CAIE P1 (Pure Mathematics 1) 2016 November

1 A curve is such that \(\frac { \mathrm { d } y } { \mathrm {~d} x } = \frac { 8 } { \sqrt { } ( 4 x + 1 ) }\). The point \(( 2,5 )\) lies on the curve. Find the equation of the curve.

2

1. Express the equation \(\sin 2 x + 3 \cos 2 x = 3 ( \sin 2 x - \cos 2 x )\) in the form \(\tan 2 x = k\), where \(k\) is a constant.
2. Hence solve the equation for \(- 90 ^ { \circ } \leqslant x \leqslant 90 ^ { \circ }\).

3 A curve has equation \(y = 2 x ^ { 2 } - 6 x + 5\).

1. Find the set of values of \(x\) for which \(y > 13\).
2. Find the value of the constant \(k\) for which the line \(y = 2 x + k\) is a tangent to the curve.

4 In the expansion of \(( 3 - 2 x ) \left( 1 + \frac { x } { 2 } \right) ^ { n }\), the coefficient of \(x\) is 7 . Find the value of the constant \(n\) and hence find the coefficient of \(x ^ { 2 }\).

5 The line \(\frac { x } { a } + \frac { y } { b } = 1\), where \(a\) and \(b\) are positive constants, intersects the \(x\) - and \(y\)-axes at the points \(A\) and \(B\) respectively. The mid-point of \(A B\) lies on the line \(2 x + y = 10\) and the distance \(A B = 10\). Find the values of \(a\) and \(b\).

6
\includegraphics[max width=\textwidth, alt={}, center]{3a631b88-5ba5-49e7-a312-dfd8a6d8a24e-2_615_809_1535_667} The diagram shows a metal plate \(A B C D\) made from two parts. The part \(B C D\) is a semicircle. The part \(D A B\) is a segment of a circle with centre \(O\) and radius 10 cm . Angle \(B O D\) is 1.2 radians.

1. Show that the radius of the semicircle is 5.646 cm , correct to 3 decimal places.
2. Find the perimeter of the metal plate.
3. Find the area of the metal plate.

7 The equation of a curve is \(y = 2 + \frac { 3 } { 2 x - 1 }\).

1. Obtain an expression for \(\frac { \mathrm { d } y } { \mathrm {~d} x }\).
2. Explain why the curve has no stationary points. At the point \(P\) on the curve, \(x = 2\).
3. Show that the normal to the curve at \(P\) passes through the origin.
4. A point moves along the curve in such a way that its \(x\)-coordinate is decreasing at a constant rate of 0.06 units per second. Find the rate of change of the \(y\)-coordinate as the point passes through \(P\).

8

1. A cyclist completes a long-distance charity event across Africa. The total distance is 3050 km . He starts the event on May 1st and cycles 200 km on that day. On each subsequent day he reduces the distance cycled by 5 km .
   1. How far will he travel on May 15th?
   2. On what date will he finish the event?
2. A geometric progression is such that the third term is 8 times the sixth term, and the sum of the first six terms is \(31 \frac { 1 } { 2 }\). Find
   1. the first term of the progression,
   2. the sum to infinity of the progression.
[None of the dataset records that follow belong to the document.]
(** The batch of completions of coroutines that only schedule tasks or stop. *)
Lemma resumed_all_ok t bs : forall c, linv [] c -> loop_thread c = Some t ->
  exists c', handle_completions_of me t (Resumed <$> bs) c = Some c' /\ linv [] c' /\ loop_thread c' = Some t /\
    scheduled c' = scheduled c ++ (bs ≫= schedules).
Proof.
  induction bs as [|b bs IH]; intros c Hi Ht; [exists c; by rewrite app_nil_r|]. cbn [fmap list_fmap handle_completions_of handle_completion].
  destruct (run_burst_ok [] t b c Hi Ht) as (c1 & E1 & H1 & L1 & _ & S1). rewrite E1. cbn [mbind option_bind].
  destruct (IH c1 H1) as (c' & E' & H' & L' & S'); [by rewrite (proj1 L1)|]. exists c'. split_and!; [done..|].
  rewrite S', S1, <- app_assoc. done.
Qed.

(** [C17] Every scheduled task is executed exactly once, in the order of
    scheduling.  In every reachable state the tasks executed so far followed
    by [todo_list_] are exactly the tasks scheduled so far, by either overload
    of [schedule] and from any coroutine.  Starting the loop succeeds and
    executes all tasks scheduled before, whatever they do, provided that no
    [init_timeout_callback] of an earlier [run()] still waits for
    [timer_event_], as is the case before the first [run()]; when one does
    and no task is scheduled, starting the loop fails, by the assertion in
    [co_await timer_event_].  A round in which coroutines are resumed never
    fails and executes all tasks scheduled before it and by those coroutines,
    whether or not the context was stopped meanwhile; tasks scheduled by the
    tasks themselves wait for the next round. *)
Theorem scheduled_tasks_run_once_in_order tl c0 ls c : fresh_context tl c0 -> star (loop_step run_task me) c0 ls c ->
  executed c ++ todo_list_ c = scheduled c /\
  (forall t, loop_thread c = None -> get_io_context t c = None -> event_of (the_timing c) <> HasWaiter ->
    exists c', loop_act run_task me (Run t) c = Some c' /\ executed c' = scheduled c /\ get_io_context_ref t c' = inl me) /\
  ((forall t, Run t ∉ ls) -> loop_thread c = None /\ event_of (the_timing c) <> HasWaiter) /\
  (forall t, event_of (the_timing c) = HasWaiter -> todo_list_ c = [] -> loop_act run_task me (Run t) c = None) /\
  (forall t bs, loop_thread c = Some t -> ctx_stopped c = false -> bs <> [] ->
    exists c', loop_act run_task me (Round (Resumed <$> bs)) c = Some c' /\ executed c' = scheduled c ++ (bs ≫= schedules)).
Proof.
  intros H0 Hr. pose proof (loop_reachable _ _ _ _ H0 Hr) as Hi. split_and!; [apply (in_order [] c Hi) | | | |].
  - intros t Hl Ht Hw. destruct (run_prologue_ok t c Hi Hl Ht Hw) as [c' E]. destruct (run_prologue_inv t c c' Hi Hl Ht E) as (H' & L' & X).
    exists c'. cbn [loop_act]. rewrite Hl, Ht. split_and!; [done..|]. unfold get_io_context_ref, get_io_context.
    by rewrite (proj2 (bound_iff [] c' H' t) L').
  - intros Hn. eapply not_run_yet; [exact Hr | exact Hn | |]; destruct H0 as [[= <-] _]; done.
  - intros t Hw Hd. cbn [loop_act]. destruct (loop_thread c), (get_io_context t c); try done. by apply run_prologue_again.
  - intros t bs Hl Hs Hne. destruct (resumed_all_ok t bs c Hi Hl) as (c1 & E1 & H1 & L1 & S1).
    destruct (do_todo_list_ok t c1 H1 L1) as (c' & E' & _ & _ & X). exists c'. cbn [loop_act]. rewrite Hl, Hs.
    rewrite bool_decide_eq_false_2 by (by destruct bs). cbn [orb]. unfold run_round. rewrite E1. cbn [mbind option_bind].
    split; [exact E'|]. by rewrite X.
Qed.
(** * Receiving *)

Definition recv_ok (r : recv_reply) : Prop :=
  match r with Received bs => bs <> [] | EndOfStream => True | RecvFailed e => 0 < e end.
Definition send_ok (r : send_reply) : Prop :=
  match r with Accepted n => (0 < n)%nat | NotAccepted => True | SendFailed e => 0 < e end.

(** What a [recv] may put behind the readable bytes leaves them alone. *)
Lemma recv_back_keeps r c : wf (buf c) -> exists ret c', recv_back r c = (Val ret, c') /\ wf (buf c') /\ wire c' = wire c /\
  index_read_ (buf c') = index_read_ (buf c) /\ index_write_ (buf c') = index_write_ (buf c) /\
  contents (buf c') = contents (buf c) /\
  match r with
  | Received bs => ret = Z.of_nat (length (take (Z.to_nat (wrap 32 (writable (buf c)))) bs)) /\
      container_ (buf c') = splice (Z.to_nat (index_write_ (buf c))) (take (Z.to_nat (wrap 32 (writable (buf c)))) bs) (container_ (buf c))
  | EndOfStream => ret = 0 /\ c' = c
  | RecvFailed e => ret = - e /\ c' = c
  end.
Proof.
  intros Hwf. destruct r as [bs| |e]; [|by exists 0, c | by exists (- e), c].
  pose proof (writable_wf _ Hwf) as Hw. pose proof (Z.mod_pos_bound (writable (buf c)) (2 ^ 32) ltac:(lia)) as Hm.
  assert (Hle : wrap 32 (writable (buf c)) <= writable (buf c)) by (unfold wrap; apply Z.mod_le; [unbuf; lia | lia]).
  unfold recv_back, recv_some, on_buf. run_M. set (got := take _ bs).
  assert (Hg : Z.of_nat (length got) <= writable (buf c)) by (unfold got; rewrite length_take; unfold wrap in *; lia).
  assert (Hs : (Z.to_nat (index_write_ (buf c)) + length got <= length (container_ (buf c)))%nat) by (unbuf; lia).
  rewrite store_wf by (unfold back; unbuf; lia). eexists _, _. split; [reflexivity|]. cbn [buf wire set_container container_ index_read_ index_write_].
  split_and!; try done.
  - unfold back. unbuf. rewrite length_splice by done. lia.
  - unfold contents, back. cbn. apply slice_splice_before; unbuf; lia.
Qed.

Lemma check_received_cases ret c :
  check_received ret c = (Val tt, c) /\ 0 < ret \/ check_received ret c = (Exn eof_error, c) /\ ret = 0 \/
  check_received ret c = (Exn (system_error (- ret)), c) /\ ret < 0.
Proof.
  unfold check_received. destruct (Z.eqb_spec ret 0); [by right; left|]. destruct (Z.ltb_spec ret 0); [by right; right|].
  left. split; [done | lia].
Qed.

Lemma contents_at_zero b : wf b -> index_read_ b = 0 -> contents b = take (Z.to_nat (index_write_ b)) (container_ b).
Proof. intros _ E. unfold contents, slice. by rewrite E, drop_0, Nat.sub_0_r. Qed.
Lemma port_back port : in_u 16 port -> network_to_host U16 (host_to_network U16 port) = port.
Proof. intros Hp. unfold network_to_host, host_to_network. rewrite betoh_htobe. by apply wrap_small. Qed.

Lemma itoad_length n : forall i, Z.abs i < 10 ^ Z.of_nat n -> (0 < n)%nat -> forall m, (length (itoad_loop (n + m) i) <= n)%nat.
Proof.
  induction n as [|n IH]; intros i Hi Hn m; [lia|]. cbn [itoad_loop Nat.add length]. destruct (Z.eqb_spec (Z.quot i 10) 0) as [E|E]; cbn; [lia|].
  apply le_n_S, IH; [|destruct n; [|lia]].
  - rewrite Nat2Z.inj_succ, Z.pow_succ_r in Hi by lia. Z.to_euclidean_division_equations. lia.
  - exfalso. apply E. apply Z.quot_small_iff; cbn in *; lia.
Qed.
Lemma port_fits port : in_u 16 port -> itoad_into 10 port = Some (itoad port).
Proof.
  intros [Hp0 Hp1]. unfold itoad_into. apply decide_True. unfold itoad. rewrite (proj2 (Z.ltb_ge _ _)), app_nil_r, length_reverse by lia.
  pose proof (itoad_length 5 port ltac:(cbn; lia) ltac:(lia) 5). cbn [Nat.add] in *. lia.
Qed.

Lemma text_of f port a l : in_u 16 port -> let e := mk_endpoint f (host_to_network U16 port) a in ip_strs e = Some l ->
  address_str e = Some (dotted l) /\ to_str e = Some (dotted l ++ itoad port).
Proof.
  intros Hp e E. assert (Hport : itoad_into 10 (network_to_host U16 (sin_port e)) = Some (itoad port)).
  { unfold e. cbn [sin_port]. rewrite port_back by done. by apply port_fits. }
  unfold address_str, to_str. revert Hport. generalize (itoad_into 10 (network_to_host U16 (sin_port e))). generalize (itoad port).
  intros p o ->. rewrite E. done.
Qed.

(** [C40] The text of an address.  For every IPv4 address whose last octet is
    below 128, [address_str] is the four octets in decimal with dots, each of
    which [atoi] reads back; [to_str] then appends the port in decimal, but
    without the colon, which [itoad] overwrites.  A last octet from 157 on is
    printed as that number minus 256, and one from 128 to 156 overflows the
    four-char array. *)
Theorem address_text o0 o1 o2 o3 port : octet o0 -> octet o1 -> octet o2 -> octet o3 -> in_u 16 port ->
  let e := mk_endpoint AF_INET (host_to_network U16 port) (in_addr o0 o1 o2 o3) in
  (forall o, o ∈ [o0; o1; o2; o3; o3 - 256; port] -> atoi (itoad o) = o) /\
  (o3 < 128 -> address_str e = Some (dotted (itoad <$> [o0; o1; o2; o3])) /\
    to_str e = Some (dotted (itoad <$> [o0; o1; o2; o3]) ++ itoad port)) /\
  (157 <= o3 -> address_str e = Some (dotted (itoad <$> [o0; o1; o2; o3 - 256]))) /\
  (128 <= o3 < 157 -> address_str e = None /\ to_str e = None).
Proof.
  intros H0 H1 H2 H3 Hp e. split_and!.
  - intros o Ho. apply atoi_itoad. rewrite !elem_of_cons, elem_of_nil in Ho. unfold octet, in_u, in_s in *. lia.
  - intros Hlt. apply (text_of AF_INET port _ _ Hp). unfold e. rewrite ip_strs_spec, (proj2 (Z.ltb_lt _ _)), octet_fits by done. reflexivity.
  - intros Hge. apply (text_of AF_INET port _ _ Hp). unfold e. rewrite ip_strs_spec, (proj2 (Z.ltb_ge _ _)), negative_octet_fits, (proj2 (Z.ltb_ge _ _))
      by (done || unfold octet in *; lia). reflexivity.
  - intros [Hge Hlt]. unfold address_str, to_str.
    assert (E : ip_strs e = None); [|by rewrite E]. unfold e.
    rewrite ip_strs_spec, (proj2 (Z.ltb_ge _ _)), negative_octet_fits, (proj2 (Z.ltb_lt _ _)) by (done || unfold octet in *; lia). reflexivity.
Qed.
(** [bs] is what was written between two states while [sched] arrived. *)
Definition accounts (sched : list arrivals) (bs : list log_entry) (s s' : async_logger) : Prop :=
  output s' ++ writing_buffer_ s' = output s ++ writing_buffer_ s ++ concat (render <$> bs) /\
  bs ++ concat (log_rings_ s') ≡ₚ concat (log_rings_ s) ++ all_news (length (log_rings_ s)) sched /\
  length (log_rings_ s') = length (log_rings_ s) /\
  forall (P : log_entry -> Prop) (HP : forall e, Decision (P e)) i, (i < length (log_rings_ s))%nat -> only P i (log_rings_ s) ->
    Forall (only_new P i) sched ->
    filter P bs ++ of_thread P i (log_rings_ s') = of_thread P i (log_rings_ s) ++ filter P (ring_news i sched) /\ only P i (log_rings_ s').

Lemma accounts_trans sched1 sched2 bs1 bs2 s s1 s2 : accounts sched1 bs1 s s1 -> accounts sched2 bs2 s1 s2 ->
  accounts (sched1 ++ sched2) (bs1 ++ bs2) s s2.
Proof.
  intros (O1 & P1 & L1 & T1) (O2 & P2 & L2 & T2). split_and!.
  - rewrite O2, app_assoc, O1, fmap_app, concat_app, <- !app_assoc. done.
  - rewrite L1 in P2. unfold all_news in *. rewrite fmap_app, concat_app, (app_assoc (concat (log_rings_ s))), <- P1.
    rewrite <- app_assoc, P2. solve_Permutation.
  - congruence.
  - intros P HP i Hi Ho Hn. apply Forall_app in Hn as [Hn1 Hn2]. destruct (T1 P HP i Hi Ho Hn1) as [F1 O1'].
    destruct (T2 P HP i ltac:(lia) O1' Hn2) as [F2 O2']. split; [|done]. unfold ring_news in *.
    rewrite filter_app, <- app_assoc, F2, app_assoc, F1, fmap_app, concat_app, filter_app, <- app_assoc. done.
Qed.

Definition arrivals_ok (n : nat) (sched : list arrivals) : Prop := Forall entry_ok (all_news n sched).

Lemma poll_ok stops sched s : clock_inv (the_clock s) -> Forall entry_ok (concat (log_rings_ s)) -> arrivals_ok (length (log_rings_ s)) sched ->
  exists bs s', poll stops sched s = (Val tt, s') /\ accounts sched bs s s' /\ clock_inv (the_clock s') /\
    Forall entry_ok (concat (log_rings_ s')) /\ (force_flush_ s = true -> writing_buffer_ s' = []) /\
    (sched = [] -> concat (log_rings_ s') = []) /\ concat (log_rings_ s) ⊆+ bs.
Proof.
  intros Hc He Hn. unfold poll. set (k := collect _ _ _ _ _).
  destruct (collect_perm sched (signal_ s) (force_flush_ s) stops (log_rings_ s)) as (Hp & Hl & Hq). fold k in Hp, Hl, Hq.
  assert (Hall : Forall entry_ok (k.1.1 ++ concat k.2)) by (rewrite Hp; by apply Forall_app). apply Forall_app in Hall as [Hb Hr].
  assert (Hacc : forall s', log_rings_ s' = k.2 -> output s' ++ writing_buffer_ s' = output s ++ writing_buffer_ s ++ concat (render <$> k.1.1) ->
    accounts sched k.1.1 s s').
  { intros s' Er Eo. unfold accounts. rewrite Er. split_and!; [done.. |]. intros P HP i Hi Ho Hs. by apply collect_thread. }
  assert (Hsub : concat (log_rings_ s) ⊆+ k.1.1) by apply collect_takes.
  exists k.1.1. destruct (bool_decide (k.1.1 = []) && _) eqn:Eb.
  - apply andb_true_iff in Eb as [E1%bool_decide_eq_true E2%bool_decide_eq_true]. eexists. split; [done|].
    split; [apply Hacc; [done|]; rewrite E1, E2; done|]. done.
  - destruct (write_backlogs_ok k.1.1 (the_clock s) (writing_buffer_ s) Hc Hb) as (c' & Ew & Hc'). rewrite Ew. cbn [fst snd].
    destruct (force_flush_ s || _) eqn:Ef; (eexists; split; [done|]); cbn [the_clock log_rings_ writing_buffer_].
    + split; [apply Hacc; [done|]; cbn; by rewrite app_nil_r|]. done.
    + split; [apply Hacc; done|]. apply orb_false_iff in Ef as [Ef _]. rewrite Ef. done.
Qed.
9 Relative to an origin \(O\), the position vectors of the points \(A , B\) and \(C\) are given by $$\overrightarrow { O A } = \left( \begin{array} { r } 2
- 2
- 1 \end{array} \right) , \quad \overrightarrow { O B } = \left( \begin{array} { r } - 2
3
6 \end{array} \right) \quad \text { and } \quad \overrightarrow { O C } = \left( \begin{array} { l } 2
6
5 \end{array} \right)$$

1. Use a scalar product to find angle \(A O B\).
2. Find the vector which is in the same direction as \(\overrightarrow { A C }\) and of magnitude 15 units.
3. Find the value of the constant \(p\) for which \(p \overrightarrow { O A } + \overrightarrow { O C }\) is perpendicular to \(\overrightarrow { O B }\).

10 A function f is defined by \(\mathrm { f } : x \mapsto 5 - 2 \sin 2 x\) for \(0 \leqslant x \leqslant \pi\).

1. Find the range of f .
2. Sketch the graph of \(y = \mathrm { f } ( x )\).
3. Solve the equation \(\mathrm { f } ( x ) = 6\), giving answers in terms of \(\pi\). The function g is defined by \(\mathrm { g } : x \mapsto 5 - 2 \sin 2 x\) for \(0 \leqslant x \leqslant k\), where \(k\) is a constant.
4. State the largest value of \(k\) for which g has an inverse.
5. For this value of \(k\), find an expression for \(\mathrm { g } ^ { - 1 } ( x )\).